● **LISTED RECORDS**

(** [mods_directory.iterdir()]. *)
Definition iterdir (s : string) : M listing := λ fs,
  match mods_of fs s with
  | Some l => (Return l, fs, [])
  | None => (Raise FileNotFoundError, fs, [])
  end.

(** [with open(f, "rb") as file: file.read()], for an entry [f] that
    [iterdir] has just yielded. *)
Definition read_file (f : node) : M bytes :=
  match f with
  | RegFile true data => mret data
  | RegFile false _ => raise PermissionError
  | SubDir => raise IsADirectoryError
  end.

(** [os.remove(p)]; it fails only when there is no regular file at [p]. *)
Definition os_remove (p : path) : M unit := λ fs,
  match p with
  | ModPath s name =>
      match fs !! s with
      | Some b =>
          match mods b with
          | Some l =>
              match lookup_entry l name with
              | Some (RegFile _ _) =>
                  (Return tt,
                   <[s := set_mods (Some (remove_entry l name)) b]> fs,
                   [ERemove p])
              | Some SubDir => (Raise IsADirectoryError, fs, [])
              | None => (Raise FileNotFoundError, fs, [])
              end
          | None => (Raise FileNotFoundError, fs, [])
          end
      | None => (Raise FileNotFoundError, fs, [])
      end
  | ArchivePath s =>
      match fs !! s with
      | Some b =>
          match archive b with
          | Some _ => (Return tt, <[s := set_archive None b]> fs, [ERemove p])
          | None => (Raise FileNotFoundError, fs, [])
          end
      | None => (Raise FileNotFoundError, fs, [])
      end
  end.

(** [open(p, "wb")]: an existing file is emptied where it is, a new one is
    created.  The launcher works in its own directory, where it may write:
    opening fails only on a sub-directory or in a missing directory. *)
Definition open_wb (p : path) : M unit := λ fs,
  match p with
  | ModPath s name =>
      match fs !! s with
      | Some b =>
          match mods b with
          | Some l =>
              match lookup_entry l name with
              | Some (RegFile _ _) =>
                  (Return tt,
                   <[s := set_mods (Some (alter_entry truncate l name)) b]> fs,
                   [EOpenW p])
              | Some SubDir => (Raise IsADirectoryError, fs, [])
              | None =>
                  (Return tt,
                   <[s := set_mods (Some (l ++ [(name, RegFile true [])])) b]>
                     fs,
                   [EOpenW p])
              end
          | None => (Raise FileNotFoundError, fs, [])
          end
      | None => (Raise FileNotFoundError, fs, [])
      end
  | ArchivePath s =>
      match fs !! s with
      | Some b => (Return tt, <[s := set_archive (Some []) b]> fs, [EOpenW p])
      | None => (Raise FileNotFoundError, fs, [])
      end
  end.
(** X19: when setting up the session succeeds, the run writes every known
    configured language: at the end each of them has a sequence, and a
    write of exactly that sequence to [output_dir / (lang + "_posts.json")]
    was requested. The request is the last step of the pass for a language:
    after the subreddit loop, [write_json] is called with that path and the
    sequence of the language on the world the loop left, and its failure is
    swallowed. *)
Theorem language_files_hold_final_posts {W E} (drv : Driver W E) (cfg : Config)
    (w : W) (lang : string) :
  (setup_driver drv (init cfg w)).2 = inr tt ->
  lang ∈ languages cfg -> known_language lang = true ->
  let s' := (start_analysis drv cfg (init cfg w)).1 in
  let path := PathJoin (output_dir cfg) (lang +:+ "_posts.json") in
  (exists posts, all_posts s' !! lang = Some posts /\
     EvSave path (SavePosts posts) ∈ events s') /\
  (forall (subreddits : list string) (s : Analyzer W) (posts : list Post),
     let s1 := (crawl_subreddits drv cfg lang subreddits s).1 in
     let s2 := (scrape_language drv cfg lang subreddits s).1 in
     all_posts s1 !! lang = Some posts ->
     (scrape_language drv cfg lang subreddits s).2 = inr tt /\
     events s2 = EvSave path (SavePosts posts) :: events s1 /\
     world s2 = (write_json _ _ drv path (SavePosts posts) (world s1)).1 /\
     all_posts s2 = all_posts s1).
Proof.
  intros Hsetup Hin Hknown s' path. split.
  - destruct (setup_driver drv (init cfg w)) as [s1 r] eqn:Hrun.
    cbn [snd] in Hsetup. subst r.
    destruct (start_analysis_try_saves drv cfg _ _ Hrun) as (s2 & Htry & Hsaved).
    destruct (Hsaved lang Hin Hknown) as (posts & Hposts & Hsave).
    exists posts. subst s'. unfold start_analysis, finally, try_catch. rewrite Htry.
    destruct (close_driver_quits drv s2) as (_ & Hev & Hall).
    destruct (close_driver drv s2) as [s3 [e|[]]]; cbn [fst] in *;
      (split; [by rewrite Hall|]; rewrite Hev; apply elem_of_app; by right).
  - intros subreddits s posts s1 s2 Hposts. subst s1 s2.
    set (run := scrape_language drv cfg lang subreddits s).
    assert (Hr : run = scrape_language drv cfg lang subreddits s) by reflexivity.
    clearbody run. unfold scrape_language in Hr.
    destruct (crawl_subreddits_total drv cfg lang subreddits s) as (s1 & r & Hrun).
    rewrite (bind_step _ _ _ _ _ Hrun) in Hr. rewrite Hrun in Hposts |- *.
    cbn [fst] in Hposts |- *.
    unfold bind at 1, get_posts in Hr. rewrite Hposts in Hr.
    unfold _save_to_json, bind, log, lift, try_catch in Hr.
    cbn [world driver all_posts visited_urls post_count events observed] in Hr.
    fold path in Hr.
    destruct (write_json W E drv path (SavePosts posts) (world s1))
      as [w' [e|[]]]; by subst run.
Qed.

● **WHAT THE TASK REQUIRES**
Lines from the first one above through the line containing "match archive b with" are to be retyped exactly, both included, and nothing more.

● **OUTPUT BELOW**
(** [mods_directory.iterdir()]. *)
Definition iterdir (s : string) : M listing := λ fs,
  match mods_of fs s with
  | Some l => (Return l, fs, [])
  | None => (Raise FileNotFoundError, fs, [])
  end.

(** [with open(f, "rb") as file: file.read()], for an entry [f] that
    [iterdir] has just yielded. *)
Definition read_file (f : node) : M bytes :=
  match f with
  | RegFile true data => mret data
  | RegFile false _ => raise PermissionError
  | SubDir => raise IsADirectoryError
  end.

(** [os.remove(p)]; it fails only when there is no regular file at [p]. *)
Definition os_remove (p : path) : M unit := λ fs,
  match p with
  | ModPath s name =>
      match fs !! s with
      | Some b =>
          match mods b with
          | Some l =>
              match lookup_entry l name with
              | Some (RegFile _ _) =>
                  (Return tt,
                   <[s := set_mods (Some (remove_entry l name)) b]> fs,
                   [ERemove p])
              | Some SubDir => (Raise IsADirectoryError, fs, [])
              | None => (Raise FileNotFoundError, fs, [])
              end
          | None => (Raise FileNotFoundError, fs, [])
          end
      | None => (Raise FileNotFoundError, fs, [])
      end
  | ArchivePath s =>
      match fs !! s with
      | Some b =>
          match archive b with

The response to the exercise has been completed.